Class Publisher (W : Type) : Type := {
  api_server : api -> W -> W * option Reply;
  createInboundEnrollment : jsstr -> W -> W * result failure Z;
  signInboundEnrollment : Z -> W -> W * result failure InboundEnrollment;
  getHubCa : W -> W * result failure (option jsstr);
  readPkiCaChain : jsstr -> W -> W * result failure (option jsstr);
  generateCsr : W -> W * (jsstr * jsstr);                       (* privateKeyPem, csrPem *)
  now : W -> Z;
  notAfter : jsstr -> option Z;                                 (* certificateFromPem(...).validity.notAfter *)
  base64 : jsstr -> jsstr;
  utf8_of : jsstr -> jsstr }.                                   (* Buffer.from(value, 'base64').toString('utf8') *)

Section jobs.
  Context {W : Type} {publisher : Publisher W} (own_namespace : jsstr).
  Notation Cmd := (Prog W failure).

Definition outer {A} (f : W -> W * result failure A) : Cmd A := outer_of (fun w => w) (fun w _ => w) f.

(** ** KubernetesSecretWriter *)

(** [validateStatus]: a 404 is an answer, whatever was asked. *)
Definition validateStatus (s : Z) : bool := ((200 <=? s) && (s <? 300)) || (s =? 404).
Definition http (r : api) : Cmd Reply :=
  outer (fun w => match api_server r w with
                  | (w, Some reply) => (w, if validateStatus (status reply) then Ok reply else Err Failure)
                  | (w, None) => (w, Err Failure)
                  end).
(** * Properties *)

Section properties.
  Context {W : Type} {hub : HubSide W} (renewBeforeDays : Z).
  Context (held presented : W -> option Z) (flagged unanswered : W -> bool) {laws : HubLaws held presented flagged unanswered}.
  Notation untouched := (untouched held presented flagged unanswered).
  Notation owed := (owed held presented).
  Notation published := (published held presented).
  Notation owed_remembered := (owed_remembered held presented flagged unanswered).
  Notation redis_works := (redis_works flagged).
  Notation Process := (Process W).
  Implicit Types s : Process.

Lemma run_hub_bind {A B} (f : W -> W * result failure A) (q : A -> Prog Process failure B) s :
  run (bind (outer f) q) s =
  match f (outside s) with
  | (w, Ok a) => run (q a) (mkProcess w (onboardPending s))
  | (w, Err e) => (mkProcess w (onboardPending s), Err e)
  end.
Proof. unfold outer. rewrite run_outer. by destruct (f (outside s)) as [w [a|e]]. Qed.
Lemma run_hub_alone {A} (f : W -> W * result failure A) s :
  run (outer f) s = match f (outside s) with (w, r) => (mkProcess w (onboardPending s), r) end.
Proof. unfold outer, outer_of. cbn. by destruct (f (outside s)). Qed.

(** ** Calls *)

Lemma published_remembered k s : published s -> owed_remembered k s.
Proof. intros H Ho. by destruct (Ho H). Qed.

(** A call of MCM, Redis or the authority. *)
Lemma always_hub (I : Process -> Prop) {A} (f : W -> W * result failure A) s :
  I s -> I (mkProcess (fst (f (outside s))) (onboardPending s)) -> always I (outer f) s.
Proof. intros H1 H2. apply always_call; [exact H1|]. destruct (snd (f (outside s))); by apply always_done. Qed.
Lemma keeps_untouched k s w : untouched (outside s) w -> owed_remembered k s -> owed_remembered k (mkProcess w (onboardPending s)).
Proof.
  intros (H1 & H2 & H3 & H4) HJ Ho. unfold Enrolment.owed_remembered, Enrolment.owed, remembered in *. cbn in *.
  rewrite H1, H2 in Ho. specialize (HJ Ho). rewrite H4. destruct k; rewrite ?H3; exact HJ.
Qed.
Lemma always_reads k {A} (f : W -> W * result failure A) s : (forall w, untouched w (fst (f w))) -> owed_remembered k s ->
  always (owed_remembered k) (outer f) s.
Proof. intros Hf HJ. apply always_hub; [done|]. by apply keeps_untouched. Qed.

(** ** Onboarding *)

Lemma onboard_step k s : owed_remembered k s -> owed_remembered k (mkProcess (fst (onboardDfsp (outside s))) (onboardPending s)).
Proof.
  intros HJ Ho. pose proof (onboard_publishes _ _ _ _ (outside s)) as (Hh & Hf & Hu & Hp). unfold Enrolment.owed_remembered, Enrolment.owed, remembered in *. cbn in *.
  rewrite Hh, Hu in *. assert (presented (outside s) <> held (outside s)) as Hs by (destruct (snd (onboardDfsp (outside s))); [done|destruct Hp; congruence]).
  specialize (HJ Hs). destruct k; rewrite ?Hf; exact HJ.
Qed.
(** After the answer of MCM the process and then Redis forget. *)
Lemma onboarded_step s (b : bool) : is_ok (snd (onboardDfsp (outside s))) = true -> published (mkProcess (fst (onboardDfsp (outside s))) b).
Proof.
  pose proof (onboard_publishes _ _ _ _ (outside s)) as (Hh & _ & _ & Hp). unfold Enrolment.published. cbn. destruct (snd (onboardDfsp (outside s))); [congruence|done].
Qed.
Lemma always_clear k s : published s -> always (owed_remembered k) clear s /\ published (fst (run clear s)) /\ snd (run clear s) = Ok tt.
Proof.
  intros Hp. pose proof (del_keeps _ _ _ _ (outside s)) as [H1 H2].
  assert (Hp' : published (mkProcess (fst (redis_del (outside s))) (onboardPending s))) by (unfold Enrolment.published in *; cbn; congruence).
  unfold clear. split; [|rewrite run_catch, run_hub_alone; destruct (redis_del (outside s)) as [w [[]|e]]; done].
  apply always_catch; [apply always_hub; by apply published_remembered|]. intros e _. apply always_done. rewrite run_hub_alone.
  destruct (redis_del (outside s)) as [w r]. cbn in *. by apply published_remembered.
Qed.
Lemma always_onboarded k s b : published s -> let p := let* _ := set_pending b in clear in
  always (owed_remembered k) p s /\ published (fst (run p s)) /\ snd (run p s) = Ok tt.
Proof.
  intros Hp p. subst p. assert (Hp' : published (mkProcess (outside s) b)) by done. destruct (always_clear k _ Hp') as (H1 & H2 & H3).
  unfold set_pending. rewrite run_write. split; [|done]. apply always_bind; [|by intros]. apply always_call; [by apply published_remembered|]. by apply always_done, published_remembered.
Qed.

# [Task item]
Reproduce only what lies between the start of the listing above and the end of the line containing "utf8_of : jsstr", keeping every line exact.

# [Solution for this problem]
Class Publisher (W : Type) : Type := {
  api_server : api -> W -> W * option Reply;
  createInboundEnrollment : jsstr -> W -> W * result failure Z;
  signInboundEnrollment : Z -> W -> W * result failure InboundEnrollment;
  getHubCa : W -> W * result failure (option jsstr);
  readPkiCaChain : jsstr -> W -> W * result failure (option jsstr);
  generateCsr : W -> W * (jsstr * jsstr);                       (* privateKeyPem, csrPem *)
  now : W -> Z;
  notAfter : jsstr -> option Z;                                 (* certificateFromPem(...).validity.notAfter *)
  base64 : jsstr -> jsstr;
  utf8_of : jsstr -> jsstr }.                                   (* Buffer.from(value, 'base64').toString('utf8') *)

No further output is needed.